La jurisprudence francophone des Cours suprêmes


recherche avancée

06/02/2024 | FRANCE | N°22NT02208

France | France, Cour administrative d'appel, 5ème chambre, 06 février 2024, 22NT02208


Vu la procédure suivante :



Procédure contentieuse antérieure :



Mme C... A... et M. B... A... ont demandé au tribunal administratif de Nantes d'annuler la décision du 28 octobre 2020 par laquelle la commission de recours contre les décisions de refus de visa d'entrée en France a rejeté leur recours formé contre la décision du 3 juin 2019 de l'autorité consulaire française en Guinée refusant de délivrer à M. B... A... un visa de long séjour au titre du regroupement familial.

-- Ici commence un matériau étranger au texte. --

(** In the loop every BUY but the last has its SELL. *)
Lemma sim_loop_buys_and_sells (sw lw : Z) (days : list double) (i : nat)
      (st st' : sim_state) :
  length (buy_days (output st))
  = (length (sell_days (output st)) + if positionOpen st then 1 else 0)%nat ->
  end_lines (output st) = [] ->
  sim_loop sw lw days i st = Some st' ->
  length (buy_days (output st'))
  = (length (sell_days (output st')) + if positionOpen st' then 1 else 0)%nat
  /\ end_lines (output st') = [].
Proof.
  intros H1 H2.
  apply (sim_loop_preserves sw lw
           (fun s =>
              length (buy_days (output s))
              = (length (sell_days (output s))
                 + if positionOpen s then 1 else 0)%nat
              /\ end_lines (output s) = [])); [ | split; assumption ].
  clear. intros i price s s' [Hc He] Hstep.
  destruct (loop_body_cases sw lw i price s s' Hstep)
    as [(_ & Hg) | (_ & [Hb | [Hs | Hq]])].
  - destruct Hg as (_ & _ & _ & Ho & _ & _ & Hout).
    rewrite Hout, Ho. auto.
  - destruct Hb as ((d & p & n & Hout) & Ho & Ho').
    rewrite Hout, Ho', buy_days_app, sell_days_app, end_lines_app, He.
    rewrite Ho in Hc. simpl. rewrite !length_app. simpl. split; [ lia | auto ].
  - destruct Hs as ((d & p & n & c & Hout) & Ho & Ho' & _).
    rewrite Hout, Ho', buy_days_app, sell_days_app, end_lines_app, He.
    rewrite Ho in Hc. simpl. rewrite !length_app. simpl. split; [ lia | auto ].
  - destruct Hq as (Hout & Ho & _). rewrite Hout, Ho. auto.
Qed.

(** X9: a report has as many BUY lines as SELL and end-of-simulation
    lines together, and at most one end-of-simulation line: it is there
    exactly when a position is open after the loop, and names the shares
    held and the last price. *)
Theorem every_purchase_is_sold
        (marketData : list double) (sw lw : Z) (out : list event) :
  runTradingSimulation marketData sw lw = Some out ->
  length (buy_days out)
  = (length (sell_days out) + length (end_lines out))%nat
  /\ (length (end_lines out) <= 1)%nat
  /\ exists st,
       sim_loop sw lw marketData 0 (initial_state sw lw) = Some st
       /\ end_lines out
          = if positionOpen st
            then [(sharesOwned st, last marketData zero)] else [].
Proof.
  unfold runTradingSimulation, final_state.
  destruct (sim_loop sw lw marketData 0 (initial_state sw lw)) as [st|] eqn:E;
    [ | discriminate ].
  intros [= <-].
  destruct (sim_loop_buys_and_sells sw lw marketData 0 (initial_state sw lw)
              st eq_refl eq_refl E) as [Hc He].
  rewrite buy_days_app, sell_days_app, end_lines_app. simpl.
  rewrite !app_nil_r.
  unfold final_liquidation.
  destruct (positionOpen st) eqn:Ho; simpl.
  - rewrite buy_days_app, sell_days_app, end_lines_app, He. simpl.
    rewrite !app_nil_r.
    split; [ lia | split; [ lia | ] ].
    exists st. rewrite Ho. auto.
  - rewrite He. simpl.
    split; [ lia | split; [ lia | ] ].
    exists st. rewrite Ho. auto.
Qed.

Lemma every_purchase_is_sold_witness :
  length (buy_days zigzag_report)
  = (length (sell_days zigzag_report) + length (end_lines zigzag_report))%nat.
Proof.
  exact (proj1 (every_purchase_is_sold zigzag_days 1 2 zigzag_report
                  zigzag_run)).
Defined.







(** ** The generated prices *)

Lemma generate_length (gen : Type) (draw : gen -> double * gen) (n : nat) :
  forall g lastPrice, length (generate gen draw n g lastPrice) = n.
Proof.
  induction n as [|n IH]; simpl; intros g lastPrice; [ reflexivity | ].
  destruct (draw g) as [change g']. simpl. rewrite IH. reflexivity.
Qed.

Lemma generate_floor (gen : Type) (draw : gen -> double * gen) (n : nat) :
  forall g lastPrice,
    Forall (fun p => lt p ten = false) (generate gen draw n g lastPrice).
Proof.
  induction n as [|n IH]; simpl; intros g lastPrice; [ constructor | ].
  destruct (draw g) as [change g'].
  constructor; [ | apply IH ].
  destruct (lt (add lastPrice change) ten) eqn:E; [ reflexivity | exact E ].
Qed.

Lemma generate_at_least_ten (gen : Type) (draw : gen -> double * gen) :
  (forall g, finite_double (fst (draw g)) = true) ->
  forall n g lastPrice,
    valid_binary prec emax lastPrice = true -> ge lastPrice ten = true ->
    Forall (fun p => ge p ten = true) (generate gen draw n g lastPrice).
Proof.
  intros finite_draws.
  induction n as [|n IH]; simpl; intros g lastPrice Hv Hge; [ constructor | ].
  assert (Hd := finite_draws g).
  destruct (draw g) as [change g']. simpl in Hd.
  destruct (moved_price_is_a_number lastPrice change Hv Hge
              (finite_double_valid _ Hd) Hd) as [Hv1 Hn1].
  destruct (lt (add lastPrice change) ten) eqn:E.
  - constructor; [ reflexivity | ]. apply IH; reflexivity.
  - assert (ge (add lastPrice change) ten = true) as Hge1.
    { apply not_below_is_at_least; [ exact Hn1 | discriminate | exact E ]. }
    constructor; [ exact Hge1 | ]. apply IH; assumption.
Qed.
(** X11: whatever the engine and the distribution, [main] generates 200
    prices, none of which compares below 10.0; when every draw is finite,
    each price is a number at least 10.0. *)
Theorem generated_prices_respect_the_floor
        (gen : Type) (seed_gen : Z -> gen) (draw : gen -> double * gen)
        (rd : Z) :
  length (marketData_of gen seed_gen draw rd) = 200%nat
  /\ Forall (fun p => lt p ten = false) (marketData_of gen seed_gen draw rd)
  /\ ((forall g, finite_double (fst (draw g)) = true) ->
      Forall (fun p => ge p ten = true) (marketData_of gen seed_gen draw rd)).
Proof.
  unfold marketData_of. split; [ | split ].
  - apply generate_length.
  - apply generate_floor.
  - intros Hd. apply generate_at_least_ten; [ exact Hd | | ]; reflexivity.
Qed.

Lemma generated_prices_respect_the_floor_witness :
  Forall (fun p => ge p ten = true)
         (marketData_of unit (fun _ => tt) steady_draw 0).
Proof.
  apply (proj2 (proj2 (generated_prices_respect_the_floor
                         unit (fun _ => tt) steady_draw 0))).
  intros g. reflexivity.
Defined.

Lemma report_starts_with_banner (marketData : list double) (sw lw : Z)
      (out : list event) :
  runTradingSimulation marketData sw lw = Some out ->
  exists rest, out = Banner sw lw :: rest.
Proof.
  unfold runTradingSimulation, final_state.
  destruct (sim_loop sw lw marketData 0 (initial_state sw lw)) as [st|] eqn:E;
    [ | discriminate ].
  intros [= <-].
  assert (exists trades,
             output (initial_state sw lw) = Banner sw lw :: trades) as H0
      by (exists []; reflexivity).
  destruct (output_starts_with_banner sw lw marketData 0 _ st H0 E)
    as (trades & Ht).
  unfold final_liquidation.
  destruct (positionOpen st); simpl; rewrite Ht; eexists; reflexivity.
Qed.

Par un jugement n° 2107906 du 31

janvier 2022, le tribunal administratif de Nantes a rejeté leur demande.



Procédure devant ...

Vu la procédure suivante :

Procédure contentieuse antérieure :

Mme C... A... et M. B... A... ont demandé au tribunal administratif de Nantes d'annuler la décision du 28 octobre 2020 par laquelle la commission de recours contre les décisions de refus de visa d'entrée en France a rejeté leur recours formé contre la décision du 3 juin 2019 de l'autorité consulaire française en Guinée refusant de délivrer à M. B... A... un visa de long séjour au titre du regroupement familial.

Par un jugement n° 2107906 du 31 janvier 2022, le tribunal administratif de Nantes a rejeté leur demande.

Procédure devant la cour :

Par une requête et un mémoire, enregistrés les 11 juillet 2022 et 22 juin 2023, Mme C... A... et M. B... A..., représentés par Me Pollono, demandent à la cour :

1°) d'annuler ce jugement du tribunal administratif de Nantes ;

2°) d'annuler la décision du 28 octobre 2020 de la commission de recours contre les décisions de refus de visa d'entrée en France ;

3°) d'enjoindre au ministre de l'intérieur et des outre-mer de délivrer le visa demandé ou de réexaminer la demande, dans un délai de quinze jours à compter du prononcé de l'arrêt à intervenir, sous astreinte de 100 euros par jour de retard ;

4°) de mettre à la charge de l'Etat le versement à Me Pollono, leur avocate, de la somme de 1 800 euros au titre des articles L. 761-1 du code de justice administrative et 37 de la loi du 10 juillet 1991.

Ils soutiennent que :

- la décision de la commission de recours contre les décisions de refus de visa d'entrée en France contestée n'a pas été précédée d'un examen particulier des éléments de possession d'état produits ;

- elle est entachée d'une erreur matérielle de fait ; Mme A... n'a pas obtenu le statut de réfugié ;

- elle est entachée d'erreur dans l'appréciation du lien familial, lequel est établi par les actes d'état civil produits et par des éléments de possession d'état ;

- elle porte une atteinte disproportionnée au droit au respect de sa vie privée et familiale garanti notamment par l'article 8 de la convention européenne de sauvegarde des droits de l'homme et des libertés fondamentales ;

- elle est contraire à l'intérêt supérieur de l'enfant protégé par le paragraphe 1 de l'article 3 de la convention internationale des droits de l'enfant et ne respecte pas les articles 9-1 et 10 de la convention internationale des droits de l'enfant.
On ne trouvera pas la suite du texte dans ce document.